助演男優賞は吉田鋼太郎! 主演・田中圭は『今どき、こんな役者いない』【ドラマアカデミー賞】
2018年春クールに放送されたドラマを対象に開催した「週刊ザテレビジョン 第97回ドラマアカデミー賞」の受賞作が発表。助演男優賞は、「おっさんずラブ」(テレビ朝日系)で、主人公・春田創一(田中圭)に思いを寄せる上司・黒澤武蔵を演じた吉田鋼太郎が受賞。
乙女キャラ全開で同作の“ヒロイン”を務め上げた熱演に「吉田でなければ成立しない役」と絶賛の声が相次いだ。そんな吉田に名シーンの裏側と共に作品や共演者への思いを聞いた。
――「カラマーゾフの兄弟」(2013年フジテレビ系)「花子とアン」(2014年NHK総合ほか)に続いて3度目のご受賞、おめでとうございます。しかも「おっさんずラブ」は6冠です。受賞のご感想をうかがえますか?
この作品はSPドラマ(2016年)放送当時から反響が異例に多くて、面食らいまして。連ドラ化されて、そこからの反響もさらに大きくて。今振り返ってみますと、本当に良質なラブストーリーですし、男性か女性かに関係なく、人が人に恋する情熱や、悲しさ、切なさや幸せなど、いろいろな要素を美しく、そして一生懸命、熱く描いていたドラマだったなと。今考えると皆さんもそういう部分を観たかったんじゃないかな、と思います。
――元々2016年の単発版がきっかけとなって連ドラ版が制作されたわけですが、春田創一役の田中圭さんとは、単発版からお芝居を変えようといった相談はされましたか?

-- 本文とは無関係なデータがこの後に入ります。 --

(** * CineRecap AI: device-fingerprint login, session restore and recap requests

    A shallow embedding of [App.tsx] (both committed variants),
    [services/geminiService.ts] and [types.ts].

    - JavaScript strings are sequences of UTF-16 code units, so that the
      failure of [btoa] on a code unit above 255 can be expressed.
    - Thrown exceptions and rejected promises are the [Throws] case of a
      result type; [try]/[catch] is [try_catch].
    - [JSON.parse] is a recursive-descent parser of the JSON grammar, shown
      to consume its input and to have fuel enough for every text.
    - The component state, [localStorage] and the requests awaited are one
      record, threaded through the event handlers; an asynchronous handler
      is split at its [await].
    - The two variants of [App.tsx] share everything but the authorization
      table, the fingerprint and the wording of one message: the
      definitions take the variant as a parameter. *)

From Stdlib Require Import ZArith NArith List Bool Ascii String DecimalString.
From stdpp Require Import base tactics option list gmap fin_maps countable.
(** C5, amended.  For every improved text X and every purpose Y: when
    the response of the model is the object of the contract with X and
    Y written as JSON strings, [improveText] returns the trimmed X as
    the improved text, the trimmed Y as the purpose, success [true] and
    no error, and [handleImproveText] sends exactly that to the content
    script.  This holds for the texts written with the usual escapes
    (quote, backslash and control characters escaped, everything else as
    it is) and for every other way of writing them that the grammar
    allows. *)
Theorem improve_round_trip_trimmed (engineMessage : Js.engineFault -> ustring)
    (promptHead promptTail : ustring) (reads : Background.Reads)
    (text : ustring) (short : bool) (X Y : ustring) :
  snd (Background.improveText engineMessage promptHead promptTail reads text short
         (Background.Body (contractJson (escapeString X) (escapeString Y)))) =
  Js.Ok {| Background.result := Some (trim X);
           Background.purpose := Some (trim Y);
           Background.isSuccess := Some (JBool true);
           Background.error := None |} /\
  Background.handleImproveText engineMessage promptHead promptTail reads text short
    (Background.Body (contractJson (escapeString X) (escapeString Y))) =
  {| Background.result := Some (trim X);
     Background.purpose := Some (trim Y);
     Background.isSuccess := Some (JBool true);
     Background.error := None |} /\
  (forall wx wy : list Written,
     readWritten wx = Some X ->
     readWritten wy = Some Y ->
     snd (Background.improveText engineMessage promptHead promptTail reads text short
            (Background.Body (contractJson (spell wx) (spell wy)))) =
     Js.Ok {| Background.result := Some (trim X);
              Background.purpose := Some (trim Y);
              Background.isSuccess := Some (JBool true);
              Background.error := None |} /\
     Background.handleImproveText engineMessage promptHead promptTail reads text short
       (Background.Body (contractJson (spell wx) (spell wy))) =
     {| Background.result := Some (trim X);
        Background.purpose := Some (trim Y);
        Background.isSuccess := Some (JBool true);
        Background.error := None |}).
Proof.
  assert (General : forall wx wy : list Written,
            readWritten wx = Some X ->
            readWritten wy = Some Y ->
            snd (Background.improveText engineMessage promptHead promptTail reads
                   text short
                   (Background.Body (contractJson (spell wx) (spell wy)))) =
            Js.Ok {| Background.result := Some (trim X);
                     Background.purpose := Some (trim Y);
                     Background.isSuccess := Some (JBool true);
                     Background.error := None |} /\
            Background.handleImproveText engineMessage promptHead promptTail reads
              text short (Background.Body (contractJson (spell wx) (spell wy))) =
            {| Background.result := Some (trim X);
               Background.purpose := Some (trim Y);
               Background.isSuccess := Some (JBool true);
               Background.error := None |}).
  { intros wx wy HX HY.
    assert (H : Background.improveTextBody
                  (Background.Body (contractJson (spell wx) (spell wy))) =
                Js.Ok {| Background.result := Some (trim X);
                         Background.purpose := Some (trim Y);
                         Background.isSuccess := Some (JBool true);
                         Background.error := None |}).
    { unfold Background.improveTextBody, Background.parseOllamaResponse.
      rewrite contractJson_trimmed, (parse_contractJson_written wx wy HX HY).
      reflexivity. }
    unfold Background.handleImproveText, Background.improveText.
    cbn [snd]. rewrite H. split; reflexivity. }
  destruct (General (map escapeChar X) (map escapeChar Y)
              (escapeString_read X) (escapeString_read Y)) as [H1 H2].
  split; [exact H1|]. split; [exact H2 | exact General].
Qed.

(** The reply of the first scenario of the specification, and a reply
    whose improved text holds quotes and ends with a line feed: the
    quotes come back, the line feed is trimmed. *)
Lemma improve_round_trip_witness :
  snd (Background.improveText Scenarios.noMessage [] []
         Scenarios.reads0 (u "helo wrld") true
         (Background.Body (contractJson (u "Hello world") (u "Fixed spelling")))) =
  Js.Ok {| Background.result := Some (u "Hello world");
           Background.purpose := Some (u "Fixed spelling");
           Background.isSuccess := Some (JBool true);
           Background.error := None |} /\
  snd (Background.improveText Scenarios.noMessage [] []
         Scenarios.reads0 (u "helo wrld") true
         (Background.Body
            (contractJson (escapeString (jq "Say 'hi'" ++ [newline]))
               (escapeString (u "Fixed spelling"))))) =
  Js.Ok {| Background.result := Some (jq "Say 'hi'");
           Background.purpose := Some (u "Fixed spelling");
           Background.isSuccess := Some (JBool true);
           Background.error := None |} /\
  escapeString (jq "Say 'hi'" ++ [newline]) =
  u "Say " ++ [92%N; dquote] ++ u "hi" ++ [92%N; dquote; 92%N; 110%N].
Proof.
  split; [|split; [|reflexivity]].
  - exact (proj1 (@improve_round_trip_trimmed Scenarios.noMessage [] []
                    Scenarios.reads0 (u "helo wrld") true
                    (u "Hello world") (u "Fixed spelling"))).
  - exact (proj1 (@improve_round_trip_trimmed Scenarios.noMessage [] []
                    Scenarios.reads0 (u "helo wrld") true
                    (jq "Say 'hi'" ++ [newline]) (u "Fixed spelling"))).
Defined.

(** ** Further instances *)

(** With nothing stored and both default models listed, the text of the
    first scenario has two words: the message sent for it says short,
    and the request names the fast model with its options.  A text of
    twenty-one words is sent to the quality model. *)
Lemma length_class_witness :
  sent (fst (improveTextStart (u "helo wrld") (showPanel ContentTs page0))) =
  [ImproveTextMessage (u "helo wrld") true] /\
  fst (Background.improveText noMessage [] [] reads0 (u "helo wrld")
         (isShort (u "helo wrld")) failedToFetch) =
  {| Background.model := u "llama3.2:3b"; Background.prompt := u "helo wrld";
     Background.stream := false;
     Background.options_temperature := (3 # 10)%Q;
     Background.options_top_p := (9 # 10)%Q |} /\
  Background.model
    (fst (Background.improveText noMessage [] [] reads0
            (u "a b c d e f g h i j k l m n o p q r s t u")
            (isShort (u "a b c d e f g h i j k l m n o p q r s t u")) failedToFetch))
  = u "qwen2.5:7b-instruct".
Proof.
  pose proof (@length_class_selects_model noMessage [] [] reads0 (u "helo wrld")
                failedToFetch (showPanel ContentTs page0)) as H.
  pose proof (@length_class_selects_model noMessage [] [] reads0
                (u "a b c d e f g h i j k l m n o p q r s t u")
                failedToFetch (showPanel ContentTs page0)) as H'.
  cbv zeta in H, H'.
  destruct H as [_ [Hshort [Hsent [Hfast [_ [Hprompt Hstream]]]]]].
  destruct H' as [_ [_ [_ [_ [Hquality _]]]]].
  assert (Hs : isShort (u "helo wrld") = true) by (apply Hshort; vm_compute; lia).
  destruct Hfast as [Hm [Ht Hp]]; [vm_compute; lia|].
  destruct Hquality as [Hm' _]; [vm_compute; lia|].
  split; [rewrite Hsent by reflexivity; rewrite Hs; reflexivity|].
  split; [|rewrite Hm'; reflexivity].
  destruct (fst (Background.improveText noMessage [] [] reads0 (u "helo wrld")
                   (isShort (u "helo wrld")) failedToFetch))
    as [model prompt stream temperature top_p].
  cbn [Background.model Background.prompt Background.stream
       Background.options_temperature Background.options_top_p] in *.
  rewrite Hm, Ht, Hp, Hprompt, Hstream. reflexivity.
Defined.

(** A selection of two characters dispatches nothing; one of three
    characters dispatches the request. *)
Lemma short_selection_witness :
  handlePingClick 0
    {| PingIcon.value := u "helo wrld"; selectionStart := Some 0%nat; selectionEnd := Some 2%nat |}
  = None /\
  handleEditorPingIconClick (Editor 1) (Selection 1 true (u "te")) [] = None /\
  handlePingClick 0
    {| PingIcon.value := u "helo wrld"; selectionStart := Some 0%nat; selectionEnd := Some 3%nat |}
  = Some (TextImprovementRequest (u "hel") 0).
Proof.
  destruct (short_selection_dispatches_nothing 0
              {| PingIcon.value := u "helo wrld"; selectionStart := Some 0%nat;
                 selectionEnd := Some 2%nat |}
              (Editor 1) (Selection 1 true (u "te")) []) as [[_ H1] [[_ H2] _]].
  destruct (short_selection_dispatches_nothing 0
              {| PingIcon.value := u "helo wrld"; selectionStart := Some 0%nat;
                 selectionEnd := Some 3%nat |}
              (Editor 1) NoSelection []) as [_ [_ [H3 _]]].
  split; [apply H1; vm_compute; lia|].
  split; [apply H2; vm_compute; lia|].
  rewrite H3 by (vm_compute; lia). reflexivity.
Defined.

(** ** What is displayed, applied and copied *)

Import Markup.

Lemma trimStart_length (s : ustring) :
  (List.length (trimStart s) <= List.length s)%nat.
Proof.
  induction s as [|c s IH]; simpl; [lia|].
  destruct (isWhiteSpace c); simpl; lia.
Qed.




















Section DisplayedText.

Variable toLowerCase : ustring -> ustring.


End DisplayedText.




Section ShownSuggestion.

Variable script : Script.
Variable kindOf : nat -> FieldKind.
Variable toLowerCase : ustring -> ustring.


End ShownSuggestion.


(** ** What the highlighter marks *)

Section HighlighterFacts.

Variable toLowerCase : ustring -> ustring.

(** Once the word of the original under the cursor matches none of the
    words that follow in the improved text, all of them are wrapped. *)
Lemma highlightMarks_stuck (d : ustring) (rest improvedWords : list ustring) :
  forallb (fun w => negb (eqb (toLowerCase d) (toLowerCase w))) improvedWords = true ->
  highlightMarks toLowerCase (d :: rest) improvedWords = map Changed improvedWords.
Proof.
  induction improvedWords as [|w ws IH]; intros H; simpl in *; [reflexivity|].
  apply andb_true_iff in H. destruct H as [Hw Hws].
  apply negb_true_iff in Hw. rewrite Hw. now rewrite IH.
Qed.

Lemma highlightMarks_exhausted (improvedWords : list ustring) :
  highlightMarks toLowerCase [] improvedWords = map Changed improvedWords.
Proof.
  induction improvedWords as [|w ws IH]; simpl; [reflexivity | now rewrite IH].
Qed.

Lemma highlightMarks_common_prefix (a originalRest improvedRest : list ustring) :
  highlightMarks toLowerCase (a ++ originalRest) (a ++ improvedRest) =
  map Plain a ++ highlightMarks toLowerCase originalRest improvedRest.
Proof.
  induction a as [|w a IH]; simpl; [reflexivity|].
  now rewrite eqb_refl, IH.
Qed.

(** X9.  Words put into a text are the ones highlighted: when the
    improved text is the original with a run of words inserted, none of
    which equals, in lower case, the original word that follows the
    insertion, the highlighter wraps exactly the inserted words and
    leaves every word of the original plain. *)
Theorem inserted_words_are_highlighted (original improved : ustring)
    (before inserted after : list ustring) :
  split space original = before ++ after ->
  split space improved = before ++ inserted ++ after ->
  forallb (fun w => match after with
                    | [] => true
                    | next :: _ => negb (eqb (toLowerCase next) (toLowerCase w))
                    end) inserted = true ->
  marksOf toLowerCase original improved =
  map Plain before ++ map Changed inserted ++ map Plain after.
Proof.
  intros Ho Hi Hins. unfold marksOf. rewrite Ho, Hi.
  rewrite highlightMarks_common_prefix. f_equal.
  destruct after as [|next after'].
  - rewrite !app_nil_r. apply highlightMarks_exhausted.
  - clear Ho Hi. induction inserted as [|w ws IH]; simpl in *.
    + rewrite eqb_refl. f_equal.
      apply (highlightMarks_same toLowerCase after').
    + apply andb_true_iff in Hins. destruct Hins as [Hw Hws].
      apply negb_true_iff in Hw. rewrite Hw. f_equal. now apply IH.
Qed.

(** X10.  A replaced word ends the alignment: when the original and the
    improved text share their first words and the next word of the
    original equals, in lower case, none of the remaining words of the
    improved text, every remaining word of the improved text is wrapped,
    the unchanged ones among them included. *)
Theorem words_after_a_replaced_word_are_all_highlighted (original improved : ustring)
    (common : list ustring) (replaced : ustring)
    (originalRest improvedRest : list ustring) :
  split space original = common ++ replaced :: originalRest ->
  split space improved = common ++ improvedRest ->
  forallb (fun w => negb (eqb (toLowerCase replaced) (toLowerCase w))) improvedRest
    = true ->
  marksOf toLowerCase original improved =
  map Plain common ++ map Changed improvedRest.
Proof.
  intros Ho Hi Hrest. unfold marksOf. rewrite Ho, Hi.
  rewrite highlightMarks_common_prefix. f_equal.
  now apply highlightMarks_stuck.
Qed.

End HighlighterFacts.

ほぼ暗黙の了解と言いますか、僕らの共通意識として「1シーン1シーン、命懸けでやんないとダメだね」って流れには自然となっていましたね。例えば男性と抱き合うとかは不慣れなものですが、ちょっとでも照れがあったりしては絶対ダメだと。僕なら本気で武蔵としてはるたん、田中圭を愛していないといけないな、と。そうじゃないとおちゃらけたものになってしまうし、やるからには見ている方の胸を打たなければいけない。
――ちなみに舞台を含めても、男性を好きになる役のご経験は?
ちょっと思い出してみても、あんまりないですね。映像では実際、男性だけじゃなくて、女性との恋愛ものというのも、あまり演じたことがないのでね(笑)。ましてや抱き合ったり、大きな声で愛を告白したりというのも、対女性ですらやったことがない(笑)。僕にとっては割と、初めて尽くしのドラマでした。
――田中さんとのお芝居で、化学反応を感じられた部分もありましたか?
やっぱりこのドラマを引っ張っていったのは田中圭だと思うんですよね。彼の皆から愛される、真っ直ぐで正直なキャラクターが、本当に素晴らしい春田を生み出したなと。僕はとにかく圭についていく感じ。で、圭のリアクションをいっぱい引き出してあげる。そうすると圭がますます面白くなってさらにいい芝居をしてくれるようになるので。本当に圭とのお芝居が楽しかったですね。
――例えば、第2話で牧(林遣都)と春田を巡って喧嘩する場面では、自分の方が春田のことを理解しているという牧が春田の悪いところを挙げるのに対して「はるたん、そんなんじゃねぇよ!」と思わずアドリブが出たと伺っています。
(脚本の)徳尾(浩司)さんがそういうのは心得ていらっしゃって、直前にも武蔵が興奮して同じことを何回も言ってしまう女子高生みたいになっていたり、ツボを押さえたセリフを書いてくれるので、それに乗っかっていった感じですね。林遣都というのも何かが乗り移るタイプの俳優なんで。彼もこっちにぶつけるエネルギーがすごくてね。そこに右往左往する春田を挟んで、こっちはそれをどこかで面白がりながら…どうしたら圭が困るだろう、と。そうすると遣都の方も本当に全身全霊で来るから、じゃこっちも全身全霊で受けねば!って(笑)。そうやって2人でやっていくとますます圭が困るっていう、今回の「おっさんずラブ」なりの面白い三角関係の図式が、一番表れたシーンだったんじゃないかと思いますね。